Bellerose  is a village in the Town of Hempstead in Nassau County, on Long Island, in New York, United States. The population was 1,173 at the 2020 census.

History 
The village was founded by Helen Marsh of Williamsburg, Brooklyn. In 1907, planning to build a model community, Marsh purchased  of Floral Park gladiola fields. The first Bellerose home was completed, under Marsh's supervision, in 1910. Marsh persuaded the Long Island Rail Road to place a station in the new village, and she named the station Bellerose. Though it has been suggested that she named the station for the Rose farm, south of the railroad, and her daughter Belle, she said that she simply found the name "euphonious". A vote of the homeowners made the name official in 1917.
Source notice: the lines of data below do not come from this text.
(** [track_account] with a function that succeeds and only changes counters. *)
Lemma track_account_run k a acc f va' s :
  auth_inv (auth s) → accounts s !! a = Some acc →
  (∀ va, acc = VestingAcc va → ∃ b', f va = Ok (set_bva va b') ∧ same_schedule (va_bva va) b' ∧
                                     va' = VestingAcc (set_bva va b')) →
  (¬ is_vesting acc → va' = acc) →
  ∃ s', track_account k a f s = (Ok tt, s') ∧ auth_inv (auth s') ∧ accounts s' = <[a := va']> (accounts s).
Proof.
  intros Hi Ha Hf Hnv. unfold track_account.
  assert (on_auth (GetAccount a) s = (Ok (Some acc), s)) as HG.
  { unfold accounts in Ha. destruct s. unfold on_auth, GetAccount, readM. cbn in *. by rewrite Ha. }
  rewrite (GoM_bind_run _ _ _ _ _ HG).
  assert (¬ is_vesting acc → auth_inv (auth s) ∧ accounts s = <[a := va']> (accounts s)) as Hid.
  { intros H. split; [done|]. rewrite (Hnv H). by rewrite insert_id. }
  destruct acc as [b|mm|va].
  1,2: exists s; split; [done|]; apply Hid; by intros [? ?].
  destruct (Hf va eq_refl) as (b' & Hfv & (Eb & _ & _) & ->).
  rewrite (liftM_bind_run _ _ _ _ Hfv).
  assert (base_of (VestingAcc (set_bva va b')) = base_of (VestingAcc va)) as Ebase.
  { cbn. by rewrite va_bva_set_bva. }
  assert (AccountI_GetAddress (VestingAcc (set_bva va b')) = a) as Eaddr.
  { unfold AccountI_GetAddress. rewrite Ebase. by apply (ai_address _ Hi). }
  assert (AccountI_GetAccountNumber (VestingAcc (set_bva va b')) = AccountI_GetAccountNumber (VestingAcc va)) as En.
  { unfold AccountI_GetAccountNumber. by rewrite Ebase. }
  destruct (SetAccount_replace (VestingAcc (set_bva va b')) (VestingAcc va) (auth s) Hi) as (s' & HS & Hi' & Hm);
    [by rewrite Eaddr|done|].
  unfold on_auth. rewrite HS. eexists. split; [reflexivity|]. split; [done|]. unfold accounts. cbn. by rewrite Hm, Eaddr.
Qed.

(** The amount a delegation adds to the counters. *)
Definition tracked (acc : AccountI) (amt : Coins) (d : string) : Z :=
  match acc with VestingAcc _ => amount amt d | _ => 0 end.
(** The counters of a vesting account are sets of coins. *)
Definition counters_ok (acc : AccountI) : Prop :=
  match acc with VestingAcc va => good_bva (va_bva va) | _ => True end.
(** The counters can give back [amt]. *)
Definition undelegator_ok (acc : AccountI) (amt : Coins) : Prop :=
  match acc with
  | VestingAcc va => good_bva (va_bva va) ∧ ∀ d, amount amt d <= delegated_by acc d
  | _ => True
  end.

Lemma trackDelegation_run k t a acc bals amt s :
  auth_inv (auth s) → accounts s !! a = Some acc → delegator_ok acc amt → good_coins bals → good_coins amt →
  (∀ d, amount amt d <= amount bals d) →
  ∃ acc' s', trackDelegation k t a bals amt s = (Ok tt, s') ∧ auth_inv (auth s') ∧
    accounts s' = <[a := acc']> (accounts s) ∧ undelegator_ok acc' amt ∧
    (is_vesting acc' → is_vesting acc) ∧ (∀ d, tracked acc' amt d = tracked acc amt d) ∧
    ∀ d, delegated_by acc' d = delegated_by acc d + tracked acc amt d.
Proof.
  intros Hi Ha Hd Hb Hg Hle. unfold trackDelegation. destruct acc as [b|mm|va].
  1,2: edestruct track_account_run as (s' & ? & ? & ?); [exact Hi|exact Ha|intros ? [=]|intros _; reflexivity|];
       eexists _, s'; do 6 (split; [done|]); intros d; cbn; lia.
  destruct Hd as [Hwf Hr].
  destruct (TrackDelegation_total va t bals amt) as (vg & b' & _ & _ & HT & Hss & Gb' & _ & Mb'); [done..|].
  destruct (track_account_run k a (VestingAcc va) (λ vacc, TrackDelegation vacc t bals amt)
              (VestingAcc (set_bva va b')) s) as (s' & ? & ? & ?); [done|done| | |].
  { intros va0 [= <-]. by exists b'. }
  { intros []. by exists va. }
  assert (∀ d, delegated_by (VestingAcc (set_bva va b')) d = delegated_by (VestingAcc va) d + amount amt d) as HD.
  { intros d. cbn. rewrite va_bva_set_bva. destruct (Mb' d) as [-> ->]. lia. }
  eexists _, s'. do 3 (split; [done|]). split; [|split; [by eexists|by split]]. split; [by rewrite va_bva_set_bva|].
  intros d. rewrite HD. cbn. pose proof (valid_coins_amount_nonneg _ d (proj1 (wf_free _ Hwf))).
  pose proof (valid_coins_amount_nonneg _ d (proj1 (wf_vesting _ Hwf))). lia.
Qed.
Lemma trackUndelegation_run k a acc amt s :
  auth_inv (auth s) → accounts s !! a = Some acc → counters_ok acc → good_coins amt →
  ∃ acc' s', trackUndelegation k a amt s = (Ok tt, s') ∧ auth_inv (auth s') ∧
    accounts s' = <[a := acc']> (accounts s) ∧ counters_ok acc' ∧
    (undelegator_ok acc amt → ∀ d, delegated_by acc' d = delegated_by acc d - tracked acc amt d).
Proof.
  intros Hi Ha Hd Hg. unfold trackUndelegation. destruct acc as [b|mm|va].
  1,2: edestruct track_account_run as (s' & ? & ? & ?); [exact Hi|exact Ha|intros ? [=]|intros _; reflexivity|];
       eexists _, s'; do 4 (split; [done|]); intros _ d; cbn; lia.
  rename Hd into Gb. destruct (TrackUndelegation_total va amt Gb Hg) as (b' & HT & Hss & Gb' & M).
  destruct (track_account_run k a (VestingAcc va) (λ vacc, TrackUndelegation vacc amt)
              (VestingAcc (set_bva va b')) s) as (s' & ? & ? & ?); [done|done| | |].
  { intros va0 [= <-]. by exists b'. }
  { intros []. by exists va. }
  eexists _, s'. do 3 (split; [done|]). split; [cbn; by rewrite va_bva_set_bva|].
  intros [_ Hle] d. specialize (Hle d). cbn in *. rewrite va_bva_set_bva. destruct (M d) as [-> ->]. destruct Gb as [Gf Gv]. pose proof (valid_coins_amount_nonneg _ d (proj1 Gf)).
  pose proof (valid_coins_amount_nonneg _ d (proj1 Gv)). pose proof (valid_coins_amount_nonneg amt d (proj1 Hg)).
  unfold undeleg_vesting, undeleg_free. lia.
Qed.

(** ** Totality *)

Lemma GetAccount_run a s : on_auth (GetAccount a) s = (Ok (accounts s !! a), s).
Proof. by destruct s. Qed.
(** In a consistent bank an account can always receive what another one gives. *)
Lemma credit_range s a b d x :
  bank_inv s → 0 <= x <= bal s a d → int_range (bal s b d + on_addr a (λ _, - x) b d + x).
Proof.
  intros Hi Hx. pose proof (inv_store _ Hi) as Hok. pose proof (supply_range s d Hi) as Hsr.
  rewrite <- (inv_total _ Hi) in Hsr. pose proof (bal_nonneg s b d Hok). unfold on_addr.
  case_decide as E; [subst b; pose proof (bal_range s a d Hok); unfold int_range in *; lia|].
  pose proof (bal_two_le_total s a b d Hok E). unfold int_range in *. lia.
Qed.

Lemma DelegateCoins_total k t del m amt s acc macc sd sm :
  bank_inv s → auth_inv (auth s) → good_coins amt →
  accounts s !! del = Some acc → delegator_ok acc amt → accounts s !! m = Some macc →
  BytesToString del = Ok sd → BytesToString m = Ok sm → (∀ d, amount amt d <= bal s del d) →
  ∃ s' acc', DelegateCoins k t del m amt s = (Ok tt, s') ∧ auth_inv (auth s') ∧
    accounts s' = <[del := acc']> (accounts s) ∧ undelegator_ok acc' amt ∧
    (is_vesting acc' → is_vesting acc) ∧ (∀ d, tracked acc' amt d = tracked acc amt d) ∧
    ∀ d, delegated_by acc' d = delegated_by acc d + tracked acc amt d.
Proof.
  intros Hi Hai Hg Hacc Hdok Hm Hsd Hsm Hle. pose proof (inv_store _ Hi) as Hok.
  destruct (delegate_loop_total del amt [] s Hok (conj valid_coins_nil (Forall_nil_2 _)) Hg)
    as (bals & s1 & H1 & Gb & _ & Hcov).
  { intros c Hc. split; [done|]. destruct (valid_coins_elem amt c (proj1 Hg) Hc) as (_ & _ & <-). apply Hle. }
  pose proof (delegate_loop_inv _ _ _ _ _ _ H1) as Hsh. pose proof (keeps_auth_delegate_loop _ _ _ _ _ _ H1) as Ha1.
  destruct (trackDelegation_run k t del acc bals amt s1) as (acc' & s2 & H2 & Hai2 & Hacc2 & Hu & Hiv & Ht & HD);
    [by rewrite Ha1|by unfold accounts; rewrite Ha1|done..| |].
  { intros d. destruct (decide (d ∈ map Denom amt)) as [(c & -> & Hc)%list_elem_of_fmap|Hni].
    - destruct (valid_coins_elem amt c (proj1 Hg) Hc) as (_ & _ & ->). by apply Hcov.
    - rewrite amount_not_in by done. apply valid_coins_amount_nonneg, Gb. }
  pose proof (track_account_quiet _ _ _ _ _ _ H2) as Hq.
  set (s3 := with_event (mkEvent "coin_spent" [("spender", sd)] amt) s2).
  assert (shift (on_addr del (λ d, - amount amt d)) (λ d, - amount amt d) s s3) as Hsh3.
  { eapply shift_quiet_r; [exact Hsh|]. exact Hq. }
  destruct (addCoins_total m amt sm s3) as [s4 H4]; [by apply (sh_ok _ _ _ _ Hsh3)|done|done| |].
  { intros d. rewrite (sh_bal _ _ _ _ Hsh3). apply (credit_range s del m d (amount amt d) Hi).
    split; [apply valid_coins_amount_nonneg, Hg|apply Hle]. }
  exists s4, acc'. pose proof (keeps_auth_addCoins _ _ _ _ _ H4) as Ha4. unfold accounts in *. rewrite Ha4.
  change (auth s3) with (auth s2). split; [|by rewrite Hacc2, Ha1]. unfold DelegateCoins. rewrite (GoM_bind_run _ _ _ _ _ (GetAccount_run m s)).
  rewrite (liftM_bind_run _ _ tt) by (unfold accounts; by rewrite Hm).
  rewrite (liftM_bind_run _ _ tt) by (by rewrite (proj2 (Coins_IsValid_spec amt) (proj1 Hg))).
  rewrite (liftM_bind_run _ _ []) by done. rewrite (GoM_bind_run _ _ _ _ _ H1), (GoM_bind_run _ _ _ _ _ H2).
  by rewrite (liftM_bind_run _ _ _ _ Hsd), (GoM_bind_run _ _ tt s2 s3).
Qed.
Lemma run_op op m s : represents prefix m s → map_op_ok op → ∃ n r m' s',
  map_step op m r m' ∧ represents prefix m' s' ∧ framed prefix s s' ∧
  ∀ fuel, (n <= fuel)%nat → run_map_op fuel op s = (Ok r, s').
Proof.
  intros Hr Hop. destruct op as [k v|k|k|k|rng|rng]; cbn [map_op_ok] in Hop.
  - destruct Hop as [Hk Hv]. destruct (Map_Set_spec prefix m s k v Hr Hk Hv) as (s' & Hs & Hr' & Hf).
    exists 0%nat, (Ok RMUnit), (<[k := v]> m), s'. repeat (split; [done|]). intros fuel _. by apply (attempt_run _ (λ _, RMUnit) _ tt).
  - destruct (Map_Get_spec prefix m s k Hr Hop) as (s' & Hs & Hr' & Hf).
    exists 0%nat, (from_option (Ok ∘ RMValue) (Err ErrNotFound) (m !! k)), m, s'. repeat (split; [done|]). intros fuel _.
    unfold run_map_op. destruct (m !! k) as [v|]; cbn in Hs; [by apply (attempt_run _ RMValue _ v)|by apply attempt_err].
  - destruct (Map_Has_spec prefix m s k Hr Hop) as (s' & Hs & Hr' & Hf).
    eexists 0%nat, _, m, s'. split; [done|]. repeat (split; [done|]). intros fuel _. by apply (attempt_run _ RMBool _ _).
  - destruct (Map_Remove_spec prefix m s k Hr Hop) as (s' & Hs & Hr' & Hf).
    exists 0%nat, (Ok RMUnit), (delete k m), s'. repeat (split; [done|]). intros fuel _. by apply (attempt_run _ (λ _, RMUnit) _ tt).
  - destruct (run_iterate rng m s Hr Hop) as (n & r & s' & Hst & Hr' & Hf & Hrun). by exists n, r, m, s'.
  - by apply run_clear.
Qed.
Lemma run_ops ops : ∀ m s, represents prefix m s → Forall map_op_ok ops → ∃ n rs m' s',
  map_steps ops m rs m' ∧ represents prefix m' s' ∧ framed prefix s s' ∧
  ∀ fuel, (n <= fuel)%nat → run_map_ops fuel ops s = (Ok rs, s').
Proof.
  induction ops as [|op ops IH]; intros m s Hr Hops; [by exists 0%nat, [], m, s|]. apply Forall_cons in Hops as [Hop Hops].
  destruct (run_op op m s Hr Hop) as (n1 & r & m1 & s1 & Hst & Hr1 & Hf1 & Hrun1).
  destruct (IH m1 s1 Hr1 Hops) as (n2 & rs & m' & s' & Hsts & Hr' & Hf' & Hrun2).
  exists (n1 + n2)%nat, (r :: rs), m', s'. split; [by exists m1|]. split; [done|]. split; [by eapply framed_trans|].
  intros fuel Hfu. unfold run_map_ops in *. cbn [traverse].
  rewrite (GoM_bind_run _ _ _ _ _ (Hrun1 fuel ltac:(lia))), (GoM_bind_run _ _ _ _ _ (Hrun2 fuel ltac:(lia))). done.
Qed.
End Ops.

(** ** Ranges of pairs *)

#[global] Instance Pair_eq_dec {K1 K2} `{EqDecision K1, EqDecision K2} : EqDecision (Pair K1 K2).
Proof. solve_decision. Defined.
#[global] Instance Pair_countable {K1 K2} `{Countable K1, Countable K2} : Countable (Pair K1 K2).
Proof. by apply (inj_countable' (λ p : Pair K1 K2, (key1 p, key2 p)) (λ x, mkPair x.1 x.2)); intros []. Defined.

Section PairRanges.
Context {K1 K2 V : Type} `{Countable (Pair K1 K2)}.
Context {KC1 : KeyCodec K1} {KC2 : KeyCodec K2} {KL1 : KeyCodecLaws KC1} {KL2 : KeyCodecLaws KC2}.
Context {lt1 : K1 → K1 → Prop} {lt2 : K2 → K2 → Prop} {HO1 : OrderedKey KL1 lt1} {HO2 : OrderedKey KL2 lt2}.

(** A partial key is written as the bytes of its first part. *)
Lemma PairPrefix_bytes (k1 : K1) : kc_ndom k1 → let k := PairPrefix (K2 := K2) k1 in
  Encode (KeyCodec := PairKeyCodec KC1 KC2) (zeros (Size (KeyCodec := PairKeyCodec KC1 KC2) k)) k =
  Ok (String.length (kc_nbytes k1), kc_nbytes k1).
Proof.
  intros Hk. cbn [Encode Size PairKeyCodec]. unfold pair_Encode, pair_Size. cbn [PairPrefix key1 key2 from_option].
  rewrite Nat.add_0_r, <- (str_app_nil_r (zeros _)), (encode_part1 KL1) by done. cbn. by rewrite str_app_nil_r.
Qed.
Lemma prefix_domain_pair (k1 a : K1) (b : K2) : kc_ndom k1 → kc_ndom a →
  IsKeyInDomain (kc_bytes (KC := PairKeyCodec KC1 KC2) (Join a b)) (Some (kc_nbytes k1)) (prefix_end (kc_nbytes k1)) = true ↔ a = k1.
Proof.
  intros Hk Ha. unfold IsKeyInDomain. cbn [default from_option id].
  transitivity (HasPrefix (kc_bytes (KC := PairKeyCodec KC1 KC2) (Join a b)) (kc_nbytes k1) = true).
  { rewrite prefix_end_range. destruct (str_lt _ _); done. }
  rewrite HasPrefix_spec. cbn. unfold pair_bytes. cbn. split; [|by intros ->; eauto].
  intros [t E]. by apply (kc_nbytes_inj a k1) in E as [? _].
Qed.
Lemma not_inverted_prefix q : inverted (Some q) (prefix_end q) = false.
Proof.
  unfold inverted. pose proof (HasPrefix_app q "") as Hq. rewrite str_app_nil_r, prefix_end_range in Hq.
  destruct (prefix_end q) as [e|]; [|done]. apply andb_prop in Hq as [_ Hq]. apply slt_le in Hq as [Hq _]. cbn. by apply str_lt_false.
Qed.
(** The entries in the domain of a first part are those with that first part,
    ordered by the second. *)
Lemma pair_entries asc (k1 : K1) (m : gmap (Pair K1 K2) V) l : kc_ndom k1 →
  (∀ k v, m !! k = Some v → kc_dom (KC := PairKeyCodec KC1 KC2) k) →
  entries_in (kc := PairKeyCodec KC1 KC2) asc (Some (kc_nbytes k1)) (prefix_end (kc_nbytes k1)) m l →
  (∀ k v, (k, v) ∈ l ↔ m !! k = Some v ∧ key1 k = Some k1) ∧
  StronglySorted (λ x y, ∃ a b, x.1 = Join k1 a ∧ y.1 = Join k1 b ∧ if asc then lt2 a b else lt2 b a) l.
Proof.
  intros Hk1 Hm [Hs Hin]. assert (∀ k v, (k, v) ∈ l ↔ m !! k = Some v ∧ key1 k = Some k1) as Hmem.
  { intros k v. rewrite Hin. split; intros [Hl Hd]; (split; [done|]); destruct (Hm k v Hl) as (a & b & -> & Ha & Hb).
    - apply prefix_domain_pair in Hd; [|done..]. by subst a.
    - apply prefix_domain_pair; [done..|]. by injection Hd. }
  split; [done|]. assert (Forall (λ x, ∃ a, x.1 = Join k1 a ∧ kc_dom a) l) as Hd.
  { apply Forall_forall. intros [k v] [Hl Hk]%Hmem. destruct (Hm k v Hl) as (a & b & -> & Ha & Hb). injection Hk as ->. by exists b. }
  clear Hin Hmem. induction Hs as [|x l Hs IH Hf]; [constructor|]. apply Forall_cons in Hd as [(a & Ea & Ha) Hd].
  constructor; [auto|]. rewrite Forall_forall in *. intros y Hy. destruct (Hd y Hy) as (b & Eb & Hb). specialize (Hf y Hy).
  rewrite Ea, Eb in Hf. exists a, b. split; [done|]. split; [done|]. unfold klt in Hf. cbn in Hf. unfold pair_bytes in Hf. cbn in Hf.
  destruct asc; apply slt_app in Hf; by apply bytes_lt_iff.
Qed.
End PairRanges.

(** ** Properties *)

(** C4. A [Map] over a lawful store is a finite map with ordered iteration.
    Whatever sequence of reads, writes, removals, iterations over ranges and
    range deletions is run on a store that holds the encoding of a map, every
    result (errors included) is the one the finite map gives, iterations yield
    exactly the entries of the range in key order, the loops (batched deletion
    included) end, the store finally holds the encoding of the resulting map, and
    no key outside the collection's prefix has changed. *)
Theorem map_refines_finite_map {K V} `{Countable K} {kc : KeyCodec K} {KL : KeyCodecLaws kc} {lt} {HO : OrderedKey KL lt}
    {vc : ValueCodec V} {VL : ValueCodecLaws vc} {S I} {HKV : KVStore S I} {HI : Iterator I} {HL : KVStoreLaws S I}
    (prefix : string) (ops : list (map_op K V)) (m : gmap K V) (s : S) :
  PrefixEndBytes prefix ≠ None → represents prefix m s → Forall (map_op_ok (S := S) prefix) ops →
  ∃ n rs m' s', map_steps (lt := lt) ops m rs m' ∧ represents prefix m' s' ∧ framed prefix s s' ∧
    ∀ fuel, (n <= fuel)%nat → run_map_ops (kc := kc) (vc := vc) (I := I) prefix fuel ops s = (Ok rs, s').
Proof. intros Hp Hr Hops. by apply run_ops. Qed.

Definition coll_ops0 : list (map_op string Z) :=
  [MSet "b" 2; MSet "a" 1; MGet "c"; MIterate (StartExclusive "a" new_Range); MClear (EndExclusive "b" new_Range); MHas "a"].
Definition coll_base0 : gmap string string := {["zz" := "other"]}.
Lemma represents_base0 : represents (K := string) (V := Z) (kc := StringKey) (vc := Uint64Value) "k" ∅ coll_base0.
Proof.
  split; [done|]. split; [intros k v Hk; by rewrite lookup_empty in Hk|]. intros b x. split.
  - intros Hb. change (({["zz" := "other"]} : gmap string string) !! ("k" +:+ b) = Some x) in Hb.
    apply lookup_singleton_Some in Hb as [Hb _]. discriminate Hb.
  - intros (k & v & Hk & _). by rewrite lookup_empty in Hk.
Qed.
Lemma coll_ops0_ok : Forall (map_op_ok (kc := StringKey) (vc := Uint64Value) (S := gmap string string) (I := list item) "k") coll_ops0.
Proof. repeat constructor; done. Qed.
Lemma map_refines_finite_map_witness :
  ∃ n rs m' s', map_steps (kc := StringKey) (lt := slt) coll_ops0 ∅ rs m' ∧
    represents (kc := StringKey) (vc := Uint64Value) (I := list item) "k" m' s' ∧ framed (I := list item) "k" coll_base0 s' ∧
    ∀ fuel, (n <= fuel)%nat → run_map_ops (kc := StringKey) (vc := Uint64Value) (I := list item) "k" fuel coll_ops0 coll_base0 = (Ok rs, s').
Proof. apply map_refines_finite_map; [done|apply represents_base0|apply coll_ops0_ok]. Defined.
(* ===== verification/Gas.v ===== *)
(** * Gas: store/types/gas.go and store/gaskv/store.go

    Gas meters are counters of uint64 shared by reference; the gas store
    charges the meter around every operation of its parent.  The state of the
    gas store is the meter and the parent. *)
From S2P Require Import Prelude KVStore.

(** ** types/gas.go *)

Definition MaxUint64 : Z := 2 ^ 64 - 1.
Definition GasIterNextCostFlatDesc : string := "IterNextFlat".
Definition GasValuePerByteDesc : string := "ValuePerByte".
Definition GasWritePerByteDesc : string := "WritePerByte".
Definition GasReadPerByteDesc : string := "ReadPerByte".
Definition GasWriteCostFlatDesc : string := "WriteFlat".
Definition GasReadCostFlatDesc : string := "ReadFlat".
Definition GasHasDesc : string := "Has".
Definition GasDeleteDesc : string := "Delete".

(** The panic values carry the descriptor. *)
Definition ErrorNegativeGasConsumed (descriptor : string) : string := ("ErrorNegativeGasConsumed: " +:+ descriptor)%string.
Definition ErrorOutOfGas (descriptor : string) : string := ("ErrorOutOfGas: " +:+ descriptor)%string.
Definition ErrorGasOverflow (descriptor : string) : string := ("ErrorGasOverflow: " +:+ descriptor)%string.

(** The interface [GasMeter] with its two implementations. *)
Inductive GasMeter :=
| basicGasMeter (limit consumed : Z)
| infiniteGasMeter (consumed : Z).

Definition NewGasMeter (limit : Z) : GasMeter := basicGasMeter limit 0.
Definition NewInfiniteGasMeter : GasMeter := infiniteGasMeter 0.

Definition GasConsumed (g : GasMeter) : Z :=
  match g with basicGasMeter _ consumed => consumed | infiniteGasMeter consumed => consumed end.
Definition Limit (g : GasMeter) : Z :=
  match g with basicGasMeter limit _ => limit | infiniteGasMeter _ => MaxUint64 end.
Definition IsPastLimit (g : GasMeter) : bool :=
  match g with basicGasMeter limit consumed => limit <? consumed | infiniteGasMeter _ => false end.
Definition IsOutOfGas (g : GasMeter) : bool :=
  match g with basicGasMeter limit consumed => limit <=? consumed | infiniteGasMeter _ => false end.
Definition GasRemaining (g : GasMeter) : Z :=
  match g with
  | basicGasMeter limit consumed => if IsPastLimit g then 0 else limit - consumed
  | infiniteGasMeter _ => MaxUint64
  end.
Definition GasConsumedToLimit (g : GasMeter) : Z :=
  match g with
  | basicGasMeter limit consumed => if IsPastLimit g then limit else consumed
  | infiniteGasMeter consumed => consumed
  end.

Definition addUint64Overflow (a b : Z) : Z * bool :=
  if MaxUint64 - a <? b then (0, true) else (wrap_uint64 (a + b), false).

Definition basic_ConsumeGas (limit consumed amount : Z) (descriptor : string) : outcome unit * GasMeter :=
  let '(consumed, overflow) := addUint64Overflow consumed amount in
  if overflow then (Panic (ErrorGasOverflow descriptor), basicGasMeter limit MaxUint64)
  else if limit <? consumed then (Panic (ErrorOutOfGas descriptor), basicGasMeter limit consumed)
  else (Ok tt, basicGasMeter limit consumed).
Definition infinite_ConsumeGas (consumed amount : Z) (descriptor : string) : outcome unit * GasMeter :=
  let '(consumed, overflow) := addUint64Overflow consumed amount in
  (if overflow then Panic (ErrorGasOverflow descriptor) else Ok tt, infiniteGasMeter consumed).
Definition ConsumeGas (amount : Z) (descriptor : string) : GoM GasMeter unit :=
  λ g, match g with
       | basicGasMeter limit consumed => basic_ConsumeGas limit consumed amount descriptor
       | infiniteGasMeter consumed => infinite_ConsumeGas consumed amount descriptor
       end.

Definition basic_RefundGas (limit consumed amount : Z) (descriptor : string) : outcome unit * GasMeter :=
  if consumed <? amount then (Panic (ErrorNegativeGasConsumed descriptor), basicGasMeter limit consumed)
  else (Ok tt, basicGasMeter limit (consumed - amount)).
Definition infinite_RefundGas (consumed amount : Z) (descriptor : string) : outcome unit * GasMeter :=
  if consumed <? amount then (Panic (ErrorNegativeGasConsumed descriptor), infiniteGasMeter consumed)
  else (Ok tt, infiniteGasMeter (consumed - amount)).
Definition RefundGas (amount : Z) (descriptor : string) : GoM GasMeter unit :=
  λ g, match g with
       | basicGasMeter limit consumed => basic_RefundGas limit consumed amount descriptor
       | infiniteGasMeter consumed => infinite_RefundGas consumed amount descriptor
       end.

Record GasConfig := mkGasConfig {
  HasCost : Z;
  DeleteCost : Z;
  ReadCostFlat : Z;
  ReadCostPerByte : Z;
  WriteCostFlat : Z;
  WriteCostPerByte : Z;
  IterNextCostFlat : Z
}.
Definition KVGasConfig : GasConfig := mkGasConfig 1000 1000 1000 3 2000 30 30.
Definition TransientGasConfig : GasConfig := mkGasConfig 100 100 100 0 200 3 3.

(** ** gaskv/store.go *)

(** [cost*types.Gas(len(bz))] in uint64. *)
Definition per_byte (cost : Z) (bz : option string) : Z := wrap_uint64 (cost * str_len (default "" bz)).

Section GasKV.
Context {S I : Type} {HKV : KVStore S I} {HI : Iterator I}.
Variable gasConfig : GasConfig.

Record GasStore := mkGasStore { gasMeter : GasMeter; gas_parent : S }.

Definition charge (amount : Z) (descriptor : string) : GoM GasStore unit :=
  λ gs, let '(r, g) := ConsumeGas amount descriptor (gasMeter gs) in (r, mkGasStore g (gas_parent gs)).
Definition on_gas_parent {A} (m : GoM S A) : GoM GasStore A :=
  λ gs, let '(r, p) := m (gas_parent gs) in (r, mkGasStore (gasMeter gs) p).

Definition Gas_Get (key : string) : GoM GasStore (option string) :=
  _ ← charge (ReadCostFlat gasConfig) GasReadCostFlatDesc;
  value ← on_gas_parent (kv_Get key);
  _ ← charge (per_byte (ReadCostPerByte gasConfig) (Some key)) GasReadPerByteDesc;
  _ ← charge (per_byte (ReadCostPerByte gasConfig) value) GasReadPerByteDesc;
  mret value.
Definition Gas_Set (key : string) (value : option string) : GoM GasStore unit :=
  _ ← liftM (AssertValidKey key);
  _ ← liftM (AssertValidValue value);
  _ ← charge (WriteCostFlat gasConfig) GasWriteCostFlatDesc;
  _ ← charge (per_byte (WriteCostPerByte gasConfig) (Some key)) GasWritePerByteDesc;
  _ ← charge (per_byte (WriteCostPerByte gasConfig) value) GasWritePerByteDesc;
  on_gas_parent (kv_Set key value).
Definition Gas_Has (key : string) : GoM GasStore bool :=
  _ ← charge (HasCost gasConfig) GasHasDesc;
  on_gas_parent (kv_Has key).
Definition Gas_Delete (key : string) : GoM GasStore unit :=
  _ ← charge (DeleteCost gasConfig) GasDeleteDesc;
  on_gas_parent (kv_Delete key).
Bellerose incorporated itself as a village in 1924 in order to gain home rule.

The Bellerose Village Hall, Fire House and Police Booth are on the National and State registries of Historic Places; the complex is known as the Bellerose Village Municipal Complex.

Geography

According to the United States Census Bureau, the village has a total area of , all land.

The village borders Queens to the north, Bellerose Terrace to the west, and Floral Park to the south.

Demographics

2020 census

Note: the US Census treats Hispanic/Latino as an ethnic category. This table excludes Latinos from the racial categories and assigns them to a separate category. Hispanics/Latinos can be of any race.

2000 Census
As of the census of 2000, there were 1,173 people, 378 households, and 333 families residing in the village. The population density was 12,207.3 people per square mile (4,529.0/km2). There were 384 housing units at an average density of 3,996.2 per square mile (1,482.6/km2). The racial makeup of the village was 90.79% White, 0.43% African American, 6.65% Asian, 0.85% from other races, and 1.28% from two or more races. Hispanic or Latino of any race were 4.35% of the population.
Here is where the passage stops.